Lemma digit_char_digit n :
  is_digit (digit_char n) = true /\ digit_val (digit_char n) = (n mod 10)%Z.
Proof.
  assert (B : (0 <= n mod 10 < 10)%Z) by (apply Z.mod_pos_bound; lia).
  assert (E : digit_char n = digit_char (n mod 10)).
  { unfold digit_char. by rewrite Z.mod_mod. }
  pose proof (code_digit_char (n mod 10) B) as C. rewrite <- E in C.
  unfold is_digit, in_range, digit_val. split; [|lia].
  apply andb_true_iff. split; apply N.leb_le; lia.
Qed.

Lemma lstrip_clean s : all_chars no_space s = true -> lstrip s = s.
Proof.
  destruct s as [|c s]; cbn [all_chars lstrip]; [reflexivity|].
  intros [Hc _]%andb_true_iff. apply negb_true_iff in Hc. by rewrite Hc.
Qed.

Lemma rstrip_clean s : all_chars no_space s = true -> rstrip s = s.
Proof.
  induction s as [|c s IH]; cbn [all_chars rstrip]; [reflexivity|].
  intros [Hc Hs]%andb_true_iff. rewrite (IH Hs).
  apply negb_true_iff in Hc. rewrite Hc. by destruct s.
Qed.

Lemma pad2_clean n :
  all_chars no_space (pad2 n) = true /\ any_alpha (pad2 n) = false.
Proof.
  unfold pad2. cbn [all_chars any_alpha]. unfold no_space.
  destruct (digit_char_digit (n / 10)) as [D1 _].
  destruct (digit_char_digit n) as [D2 _].
  rewrite (is_digit_no_space _ D1), (is_digit_no_space _ D2).
  by rewrite (is_digit_not_alpha _ D1), (is_digit_not_alpha _ D2).
Qed.

Lemma iso_clean dt :
  (1000 <= year dt)%Z ->
  all_chars no_space (strftime_iso dt) = true
  /\ any_alpha (strftime_iso dt) = false
  /\ strftime_iso dt <> "".
Proof.
  intros Hy. rewrite strftime_iso_padded by exact Hy. unfold pad4.
  split; [|split].
  - rewrite !all_chars_app.
    rewrite (proj1 (pad2_clean (year dt / 100))), (proj1 (pad2_clean (year dt mod 100))),
            (proj1 (pad2_clean (month dt))), (proj1 (pad2_clean (day dt))).
    reflexivity.
  - rewrite !any_alpha_app.
    rewrite (proj2 (pad2_clean (year dt / 100))), (proj2 (pad2_clean (year dt mod 100))),
            (proj2 (pad2_clean (month dt))), (proj2 (pad2_clean (day dt))).
    reflexivity.
  - discriminate.
Qed.

Lemma classes_digit cs acc c s :
  is_digit c = true ->
  classes (d09 :: cs) acc (String c s) = classes cs (acc * 10 + digit_val c)%Z s.
Proof. intros H. cbn [classes]. unfold d09. by rewrite H. Qed.

Lemma alts_year y rest :
  (0 <= y <= 9999)%Z -> alts IYear (pad4 y +:+ rest) = [(y, rest)].
Proof.
  intros Hy.
  change (pad4 y +:+ rest)
    with (String (digit_char (y / 100 / 10))
            (String (digit_char (y / 100))
               (String (digit_char (y mod 100 / 10))
                  (String (digit_char (y mod 100)) rest)))).
  unfold alts, alt.
  destruct (digit_char_digit (y / 100 / 10)) as [D1 V1].
  destruct (digit_char_digit (y / 100)) as [D2 V2].
  destruct (digit_char_digit (y mod 100 / 10)) as [D3 V3].
  destruct (digit_char_digit (y mod 100)) as [D4 V4].
  rewrite !classes_digit by assumption. cbn [classes].
  rewrite V1, V2, V3, V4. do 2 f_equal. Z.div_mod_to_equations. lia.
Qed.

****************

WHAT THE EXERCISE ASKS = Repeat the listing in its entirety, keeping each line as it is.

EXPECTED ANSWER =
Lemma digit_char_digit n :
  is_digit (digit_char n) = true /\ digit_val (digit_char n) = (n mod 10)%Z.
Proof.
  assert (B : (0 <= n mod 10 < 10)%Z) by (apply Z.mod_pos_bound; lia).
  assert (E : digit_char n = digit_char (n mod 10)).
  { unfold digit_char. by rewrite Z.mod_mod. }
  pose proof (code_digit_char (n mod 10) B) as C. rewrite <- E in C.
  unfold is_digit, in_range, digit_val. split; [|lia].
  apply andb_true_iff. split; apply N.leb_le; lia.
Qed.

Lemma lstrip_clean s : all_chars no_space s = true -> lstrip s = s.
Proof.
  destruct s as [|c s]; cbn [all_chars lstrip]; [reflexivity|].
  intros [Hc _]%andb_true_iff. apply negb_true_iff in Hc. by rewrite Hc.
Qed.

Lemma rstrip_clean s : all_chars no_space s = true -> rstrip s = s.
Proof.
  induction s as [|c s IH]; cbn [all_chars rstrip]; [reflexivity|].
  intros [Hc Hs]%andb_true_iff. rewrite (IH Hs).
  apply negb_true_iff in Hc. rewrite Hc. by destruct s.
Qed.

Lemma pad2_clean n :
  all_chars no_space (pad2 n) = true /\ any_alpha (pad2 n) = false.
Proof.
  unfold pad2. cbn [all_chars any_alpha]. unfold no_space.
  destruct (digit_char_digit (n / 10)) as [D1 _].
  destruct (digit_char_digit n) as [D2 _].
  rewrite (is_digit_no_space _ D1), (is_digit_no_space _ D2).
  by rewrite (is_digit_not_alpha _ D1), (is_digit_not_alpha _ D2).
Qed.

Lemma iso_clean dt :
  (1000 <= year dt)%Z ->
  all_chars no_space (strftime_iso dt) = true
  /\ any_alpha (strftime_iso dt) = false
  /\ strftime_iso dt <> "".
Proof.
  intros Hy. rewrite strftime_iso_padded by exact Hy. unfold pad4.
  split; [|split].
  - rewrite !all_chars_app.
    rewrite (proj1 (pad2_clean (year dt / 100))), (proj1 (pad2_clean (year dt mod 100))),
            (proj1 (pad2_clean (month dt))), (proj1 (pad2_clean (day dt))).
    reflexivity.
  - rewrite !any_alpha_app.
    rewrite (proj2 (pad2_clean (year dt / 100))), (proj2 (pad2_clean (year dt mod 100))),
            (proj2 (pad2_clean (month dt))), (proj2 (pad2_clean (day dt))).
    reflexivity.
  - discriminate.
Qed.

Lemma classes_digit cs acc c s :
  is_digit c = true ->
  classes (d09 :: cs) acc (String c s) = classes cs (acc * 10 + digit_val c)%Z s.
Proof. intros H. cbn [classes]. unfold d09. by rewrite H. Qed.

Lemma alts_year y rest :
  (0 <= y <= 9999)%Z -> alts IYear (pad4 y +:+ rest) = [(y, rest)].
Proof.
  intros Hy.
  change (pad4 y +:+ rest)
    with (String (digit_char (y / 100 / 10))
            (String (digit_char (y / 100))
               (String (digit_char (y mod 100 / 10))
                  (String (digit_char (y mod 100)) rest)))).
  unfold alts, alt.
  destruct (digit_char_digit (y / 100 / 10)) as [D1 V1].
  destruct (digit_char_digit (y / 100)) as [D2 V2].
  destruct (digit_char_digit (y mod 100 / 10)) as [D3 V3].
  destruct (digit_char_digit (y mod 100)) as [D4 V4].
  rewrite !classes_digit by assumption. cbn [classes].
  rewrite V1, V2, V3, V4. do 2 f_equal. Z.div_mod_to_equations. lia.
Qed.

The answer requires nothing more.